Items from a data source
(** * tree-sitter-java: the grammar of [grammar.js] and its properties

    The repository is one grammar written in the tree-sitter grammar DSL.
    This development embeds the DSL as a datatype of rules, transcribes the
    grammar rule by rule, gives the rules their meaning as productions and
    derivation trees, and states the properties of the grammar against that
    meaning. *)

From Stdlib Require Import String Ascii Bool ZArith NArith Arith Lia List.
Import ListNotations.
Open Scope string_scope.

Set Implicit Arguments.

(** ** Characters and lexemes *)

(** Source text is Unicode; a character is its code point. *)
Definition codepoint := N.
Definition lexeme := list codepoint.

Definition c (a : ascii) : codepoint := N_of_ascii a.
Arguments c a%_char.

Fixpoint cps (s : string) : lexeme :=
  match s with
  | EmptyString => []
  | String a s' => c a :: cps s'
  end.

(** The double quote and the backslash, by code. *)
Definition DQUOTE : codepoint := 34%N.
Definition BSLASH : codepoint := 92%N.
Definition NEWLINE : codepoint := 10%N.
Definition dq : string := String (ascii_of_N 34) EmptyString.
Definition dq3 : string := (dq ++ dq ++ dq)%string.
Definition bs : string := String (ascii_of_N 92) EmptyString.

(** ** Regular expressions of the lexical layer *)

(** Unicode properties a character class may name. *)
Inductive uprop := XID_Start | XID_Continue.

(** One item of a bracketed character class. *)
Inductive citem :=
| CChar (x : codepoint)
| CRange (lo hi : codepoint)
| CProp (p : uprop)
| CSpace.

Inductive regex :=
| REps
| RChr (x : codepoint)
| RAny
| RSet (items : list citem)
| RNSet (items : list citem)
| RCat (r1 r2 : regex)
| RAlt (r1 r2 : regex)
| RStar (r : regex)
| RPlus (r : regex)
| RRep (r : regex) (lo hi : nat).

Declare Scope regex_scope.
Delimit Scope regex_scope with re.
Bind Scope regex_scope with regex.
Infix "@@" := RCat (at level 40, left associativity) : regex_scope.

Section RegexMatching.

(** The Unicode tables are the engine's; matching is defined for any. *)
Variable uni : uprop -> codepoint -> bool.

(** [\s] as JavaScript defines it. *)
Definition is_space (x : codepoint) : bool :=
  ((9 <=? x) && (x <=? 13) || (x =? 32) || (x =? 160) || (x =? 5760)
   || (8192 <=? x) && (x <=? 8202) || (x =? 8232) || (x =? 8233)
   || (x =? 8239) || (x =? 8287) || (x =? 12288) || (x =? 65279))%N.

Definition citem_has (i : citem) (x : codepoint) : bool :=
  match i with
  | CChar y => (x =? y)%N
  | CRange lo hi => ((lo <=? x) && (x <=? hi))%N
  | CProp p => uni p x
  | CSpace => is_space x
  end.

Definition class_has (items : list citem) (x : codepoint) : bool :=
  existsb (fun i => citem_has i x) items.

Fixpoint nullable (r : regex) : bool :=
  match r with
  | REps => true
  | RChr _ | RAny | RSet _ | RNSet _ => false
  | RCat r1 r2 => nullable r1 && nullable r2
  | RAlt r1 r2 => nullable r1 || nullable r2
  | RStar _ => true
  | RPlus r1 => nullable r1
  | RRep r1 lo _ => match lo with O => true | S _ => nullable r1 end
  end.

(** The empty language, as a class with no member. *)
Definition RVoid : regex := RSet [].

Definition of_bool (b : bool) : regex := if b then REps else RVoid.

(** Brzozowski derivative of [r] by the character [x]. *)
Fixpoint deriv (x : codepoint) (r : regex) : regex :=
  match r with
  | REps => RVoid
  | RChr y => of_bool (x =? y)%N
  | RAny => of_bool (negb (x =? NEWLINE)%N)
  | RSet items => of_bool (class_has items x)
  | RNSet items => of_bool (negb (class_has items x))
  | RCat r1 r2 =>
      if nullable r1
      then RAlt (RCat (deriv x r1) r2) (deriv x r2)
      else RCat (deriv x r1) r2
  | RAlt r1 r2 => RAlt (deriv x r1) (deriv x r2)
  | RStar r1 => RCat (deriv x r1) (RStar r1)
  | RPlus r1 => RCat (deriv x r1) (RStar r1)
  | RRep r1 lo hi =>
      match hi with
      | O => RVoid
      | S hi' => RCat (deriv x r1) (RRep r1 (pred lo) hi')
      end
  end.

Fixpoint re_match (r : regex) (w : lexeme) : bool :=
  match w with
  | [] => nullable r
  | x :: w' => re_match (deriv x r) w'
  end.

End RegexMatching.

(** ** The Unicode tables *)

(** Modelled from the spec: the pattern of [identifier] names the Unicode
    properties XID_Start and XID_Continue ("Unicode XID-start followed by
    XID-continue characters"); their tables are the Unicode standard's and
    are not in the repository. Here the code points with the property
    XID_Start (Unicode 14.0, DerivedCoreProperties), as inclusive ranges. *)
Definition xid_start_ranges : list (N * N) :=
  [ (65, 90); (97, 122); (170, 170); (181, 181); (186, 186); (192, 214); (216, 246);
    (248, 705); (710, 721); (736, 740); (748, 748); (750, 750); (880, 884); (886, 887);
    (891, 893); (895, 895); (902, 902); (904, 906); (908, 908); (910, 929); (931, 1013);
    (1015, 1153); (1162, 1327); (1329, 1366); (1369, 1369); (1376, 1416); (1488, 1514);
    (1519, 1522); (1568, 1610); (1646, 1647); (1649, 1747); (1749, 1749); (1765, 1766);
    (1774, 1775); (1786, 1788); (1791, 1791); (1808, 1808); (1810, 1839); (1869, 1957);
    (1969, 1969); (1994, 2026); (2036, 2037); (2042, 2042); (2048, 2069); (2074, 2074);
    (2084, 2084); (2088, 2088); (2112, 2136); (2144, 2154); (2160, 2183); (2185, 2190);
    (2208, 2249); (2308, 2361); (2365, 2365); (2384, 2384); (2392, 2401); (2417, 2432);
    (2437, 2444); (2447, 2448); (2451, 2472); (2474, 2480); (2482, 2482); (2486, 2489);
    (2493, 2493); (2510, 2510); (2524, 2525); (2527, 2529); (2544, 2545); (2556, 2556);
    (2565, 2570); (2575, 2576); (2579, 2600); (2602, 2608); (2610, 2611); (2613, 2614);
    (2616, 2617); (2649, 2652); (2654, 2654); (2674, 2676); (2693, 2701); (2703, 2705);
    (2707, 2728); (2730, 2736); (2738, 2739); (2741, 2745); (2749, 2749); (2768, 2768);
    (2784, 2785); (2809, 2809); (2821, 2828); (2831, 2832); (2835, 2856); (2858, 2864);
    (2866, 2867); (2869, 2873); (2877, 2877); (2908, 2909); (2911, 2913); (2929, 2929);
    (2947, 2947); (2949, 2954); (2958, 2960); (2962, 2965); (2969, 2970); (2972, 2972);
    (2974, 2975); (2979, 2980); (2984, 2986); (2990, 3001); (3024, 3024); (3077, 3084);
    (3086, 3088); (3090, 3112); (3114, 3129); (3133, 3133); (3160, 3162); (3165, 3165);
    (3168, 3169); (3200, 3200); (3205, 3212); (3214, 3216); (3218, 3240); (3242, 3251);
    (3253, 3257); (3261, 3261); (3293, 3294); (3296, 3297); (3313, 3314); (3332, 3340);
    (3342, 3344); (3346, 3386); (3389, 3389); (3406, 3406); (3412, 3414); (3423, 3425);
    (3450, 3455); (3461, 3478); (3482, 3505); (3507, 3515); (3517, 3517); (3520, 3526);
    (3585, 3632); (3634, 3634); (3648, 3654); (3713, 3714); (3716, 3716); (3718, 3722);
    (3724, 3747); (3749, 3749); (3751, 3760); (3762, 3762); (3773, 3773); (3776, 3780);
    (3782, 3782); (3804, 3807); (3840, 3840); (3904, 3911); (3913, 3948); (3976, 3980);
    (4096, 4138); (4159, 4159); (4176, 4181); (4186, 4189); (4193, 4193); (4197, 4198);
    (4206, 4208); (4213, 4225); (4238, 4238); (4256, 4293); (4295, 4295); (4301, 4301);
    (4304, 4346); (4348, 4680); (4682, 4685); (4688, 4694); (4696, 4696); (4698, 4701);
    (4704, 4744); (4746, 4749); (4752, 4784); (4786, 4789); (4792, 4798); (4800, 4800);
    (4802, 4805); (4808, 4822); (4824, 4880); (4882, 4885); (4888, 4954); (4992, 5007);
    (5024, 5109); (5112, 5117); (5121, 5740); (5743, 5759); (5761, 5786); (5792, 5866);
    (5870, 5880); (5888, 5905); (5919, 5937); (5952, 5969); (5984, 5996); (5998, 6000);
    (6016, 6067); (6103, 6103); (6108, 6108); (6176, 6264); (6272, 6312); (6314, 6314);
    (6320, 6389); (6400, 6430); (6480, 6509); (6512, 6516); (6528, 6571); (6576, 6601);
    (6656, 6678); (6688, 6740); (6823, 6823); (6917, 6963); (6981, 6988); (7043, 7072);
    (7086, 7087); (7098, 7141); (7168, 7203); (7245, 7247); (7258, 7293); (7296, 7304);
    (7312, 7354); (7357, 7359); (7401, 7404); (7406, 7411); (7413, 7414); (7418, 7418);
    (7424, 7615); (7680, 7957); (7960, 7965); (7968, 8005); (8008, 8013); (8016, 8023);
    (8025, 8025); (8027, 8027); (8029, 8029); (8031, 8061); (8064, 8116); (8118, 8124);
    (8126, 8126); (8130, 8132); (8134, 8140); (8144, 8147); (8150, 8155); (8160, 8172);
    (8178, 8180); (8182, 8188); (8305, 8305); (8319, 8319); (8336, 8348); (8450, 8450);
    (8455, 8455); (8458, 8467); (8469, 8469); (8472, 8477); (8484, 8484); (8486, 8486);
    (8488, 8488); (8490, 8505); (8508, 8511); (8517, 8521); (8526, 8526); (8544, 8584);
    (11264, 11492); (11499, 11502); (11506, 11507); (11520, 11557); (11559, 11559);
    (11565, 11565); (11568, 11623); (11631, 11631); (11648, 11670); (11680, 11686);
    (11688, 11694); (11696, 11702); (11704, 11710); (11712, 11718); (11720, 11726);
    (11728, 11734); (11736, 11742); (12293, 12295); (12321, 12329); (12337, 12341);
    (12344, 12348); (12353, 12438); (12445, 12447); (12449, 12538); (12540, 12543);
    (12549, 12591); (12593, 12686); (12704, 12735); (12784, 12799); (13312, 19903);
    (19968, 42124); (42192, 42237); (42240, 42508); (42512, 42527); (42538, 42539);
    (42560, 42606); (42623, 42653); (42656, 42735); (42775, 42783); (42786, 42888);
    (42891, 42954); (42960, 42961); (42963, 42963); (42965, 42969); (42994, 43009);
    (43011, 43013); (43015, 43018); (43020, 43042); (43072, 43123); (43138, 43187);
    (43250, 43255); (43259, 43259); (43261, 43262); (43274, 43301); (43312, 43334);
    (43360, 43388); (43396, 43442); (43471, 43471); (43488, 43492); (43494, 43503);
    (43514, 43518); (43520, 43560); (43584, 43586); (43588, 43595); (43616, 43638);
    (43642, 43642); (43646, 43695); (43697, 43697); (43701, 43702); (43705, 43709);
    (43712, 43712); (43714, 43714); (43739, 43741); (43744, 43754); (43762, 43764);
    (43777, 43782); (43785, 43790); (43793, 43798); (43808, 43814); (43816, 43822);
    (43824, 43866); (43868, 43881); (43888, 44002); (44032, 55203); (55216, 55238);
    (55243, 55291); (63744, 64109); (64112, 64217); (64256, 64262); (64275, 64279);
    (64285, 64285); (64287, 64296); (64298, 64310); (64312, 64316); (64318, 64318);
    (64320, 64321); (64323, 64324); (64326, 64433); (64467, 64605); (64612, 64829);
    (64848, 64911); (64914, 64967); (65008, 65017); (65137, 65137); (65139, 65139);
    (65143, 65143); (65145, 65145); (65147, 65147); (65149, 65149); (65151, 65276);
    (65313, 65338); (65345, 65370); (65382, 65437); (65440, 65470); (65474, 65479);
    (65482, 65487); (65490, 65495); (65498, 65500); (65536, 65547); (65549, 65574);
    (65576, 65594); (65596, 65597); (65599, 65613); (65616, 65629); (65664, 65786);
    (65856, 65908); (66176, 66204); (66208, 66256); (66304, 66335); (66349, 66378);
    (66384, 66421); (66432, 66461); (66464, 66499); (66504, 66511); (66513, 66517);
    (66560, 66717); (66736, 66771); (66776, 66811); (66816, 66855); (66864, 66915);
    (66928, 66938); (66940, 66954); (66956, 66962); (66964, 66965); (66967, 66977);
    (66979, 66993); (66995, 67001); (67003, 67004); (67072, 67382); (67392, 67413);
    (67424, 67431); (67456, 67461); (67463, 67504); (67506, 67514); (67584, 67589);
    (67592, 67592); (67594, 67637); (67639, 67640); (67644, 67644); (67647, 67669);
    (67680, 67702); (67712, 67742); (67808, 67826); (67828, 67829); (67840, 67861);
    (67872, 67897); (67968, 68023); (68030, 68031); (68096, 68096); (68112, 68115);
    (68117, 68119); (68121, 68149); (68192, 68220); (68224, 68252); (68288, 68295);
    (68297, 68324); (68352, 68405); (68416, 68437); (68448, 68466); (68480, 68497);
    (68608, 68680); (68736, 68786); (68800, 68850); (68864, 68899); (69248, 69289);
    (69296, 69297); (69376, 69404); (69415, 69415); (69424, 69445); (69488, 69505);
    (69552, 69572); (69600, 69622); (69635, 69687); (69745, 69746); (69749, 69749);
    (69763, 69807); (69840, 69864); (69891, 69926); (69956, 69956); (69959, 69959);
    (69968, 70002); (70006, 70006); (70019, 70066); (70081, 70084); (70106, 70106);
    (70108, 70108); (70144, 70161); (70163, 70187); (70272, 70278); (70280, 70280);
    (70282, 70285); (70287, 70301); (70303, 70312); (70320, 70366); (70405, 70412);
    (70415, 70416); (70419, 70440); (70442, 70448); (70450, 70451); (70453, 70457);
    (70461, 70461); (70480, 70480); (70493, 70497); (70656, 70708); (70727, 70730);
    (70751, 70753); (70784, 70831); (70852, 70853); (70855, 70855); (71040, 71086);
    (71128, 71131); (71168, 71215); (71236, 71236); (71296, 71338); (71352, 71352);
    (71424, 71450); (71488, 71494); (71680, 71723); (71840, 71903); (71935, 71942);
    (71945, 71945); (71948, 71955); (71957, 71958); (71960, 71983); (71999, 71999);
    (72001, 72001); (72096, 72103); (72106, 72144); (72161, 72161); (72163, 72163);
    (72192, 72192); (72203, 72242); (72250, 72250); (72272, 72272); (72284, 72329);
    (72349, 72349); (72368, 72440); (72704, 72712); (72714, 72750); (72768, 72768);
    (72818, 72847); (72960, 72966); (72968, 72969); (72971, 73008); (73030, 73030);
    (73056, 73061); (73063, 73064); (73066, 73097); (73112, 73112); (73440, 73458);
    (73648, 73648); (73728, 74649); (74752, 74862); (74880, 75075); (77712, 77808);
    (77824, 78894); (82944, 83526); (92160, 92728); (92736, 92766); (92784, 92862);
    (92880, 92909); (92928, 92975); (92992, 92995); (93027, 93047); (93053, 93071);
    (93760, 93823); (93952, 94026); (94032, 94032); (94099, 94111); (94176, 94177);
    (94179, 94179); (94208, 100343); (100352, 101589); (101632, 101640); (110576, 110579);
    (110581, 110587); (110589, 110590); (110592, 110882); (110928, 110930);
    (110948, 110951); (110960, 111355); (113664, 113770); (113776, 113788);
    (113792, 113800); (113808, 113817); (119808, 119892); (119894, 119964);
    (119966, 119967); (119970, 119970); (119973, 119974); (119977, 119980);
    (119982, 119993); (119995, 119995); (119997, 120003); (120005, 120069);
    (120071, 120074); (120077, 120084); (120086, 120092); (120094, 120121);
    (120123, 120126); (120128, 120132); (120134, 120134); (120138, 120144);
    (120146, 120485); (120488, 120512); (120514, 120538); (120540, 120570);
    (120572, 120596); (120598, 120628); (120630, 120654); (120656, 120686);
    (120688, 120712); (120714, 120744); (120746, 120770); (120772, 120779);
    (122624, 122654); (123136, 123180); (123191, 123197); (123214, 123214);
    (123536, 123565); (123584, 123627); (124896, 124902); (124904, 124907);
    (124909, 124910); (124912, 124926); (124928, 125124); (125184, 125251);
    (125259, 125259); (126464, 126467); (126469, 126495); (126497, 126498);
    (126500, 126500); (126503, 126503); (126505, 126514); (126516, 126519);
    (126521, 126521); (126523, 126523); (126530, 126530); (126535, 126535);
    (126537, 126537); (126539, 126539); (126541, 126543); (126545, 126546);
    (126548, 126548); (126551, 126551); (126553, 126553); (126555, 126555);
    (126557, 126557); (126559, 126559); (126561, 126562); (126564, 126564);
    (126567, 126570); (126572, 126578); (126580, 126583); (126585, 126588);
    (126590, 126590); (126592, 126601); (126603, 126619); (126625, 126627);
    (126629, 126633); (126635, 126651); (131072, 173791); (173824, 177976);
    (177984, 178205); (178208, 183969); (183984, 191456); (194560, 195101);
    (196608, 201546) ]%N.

-- WHAT THE TASK REQUIRES --
All lines above between those holding "p => uni p x" and "RStar r1 =>", inclusive, must be set down unchanged, and no other line may be included.

-- WRITTEN RESPONSE --
  | CProp p => uni p x
  | CSpace => is_space x
  end.

Definition class_has (items : list citem) (x : codepoint) : bool :=
  existsb (fun i => citem_has i x) items.

Fixpoint nullable (r : regex) : bool :=
  match r with
  | REps => true
  | RChr _ | RAny | RSet _ | RNSet _ => false
  | RCat r1 r2 => nullable r1 && nullable r2
  | RAlt r1 r2 => nullable r1 || nullable r2
  | RStar _ => true
  | RPlus r1 => nullable r1
  | RRep r1 lo _ => match lo with O => true | S _ => nullable r1 end
  end.

(** The empty language, as a class with no member. *)
Definition RVoid : regex := RSet [].

Definition of_bool (b : bool) : regex := if b then REps else RVoid.

(** Brzozowski derivative of [r] by the character [x]. *)
Fixpoint deriv (x : codepoint) (r : regex) : regex :=
  match r with
  | REps => RVoid
  | RChr y => of_bool (x =? y)%N
  | RAny => of_bool (negb (x =? NEWLINE)%N)
  | RSet items => of_bool (class_has items x)
  | RNSet items => of_bool (negb (class_has items x))
  | RCat r1 r2 =>
      if nullable r1
      then RAlt (RCat (deriv x r1) r2) (deriv x r2)
      else RCat (deriv x r1) r2
  | RAlt r1 r2 => RAlt (deriv x r1) (deriv x r2)
  | RStar r1 => RCat (deriv x r1) (RStar r1)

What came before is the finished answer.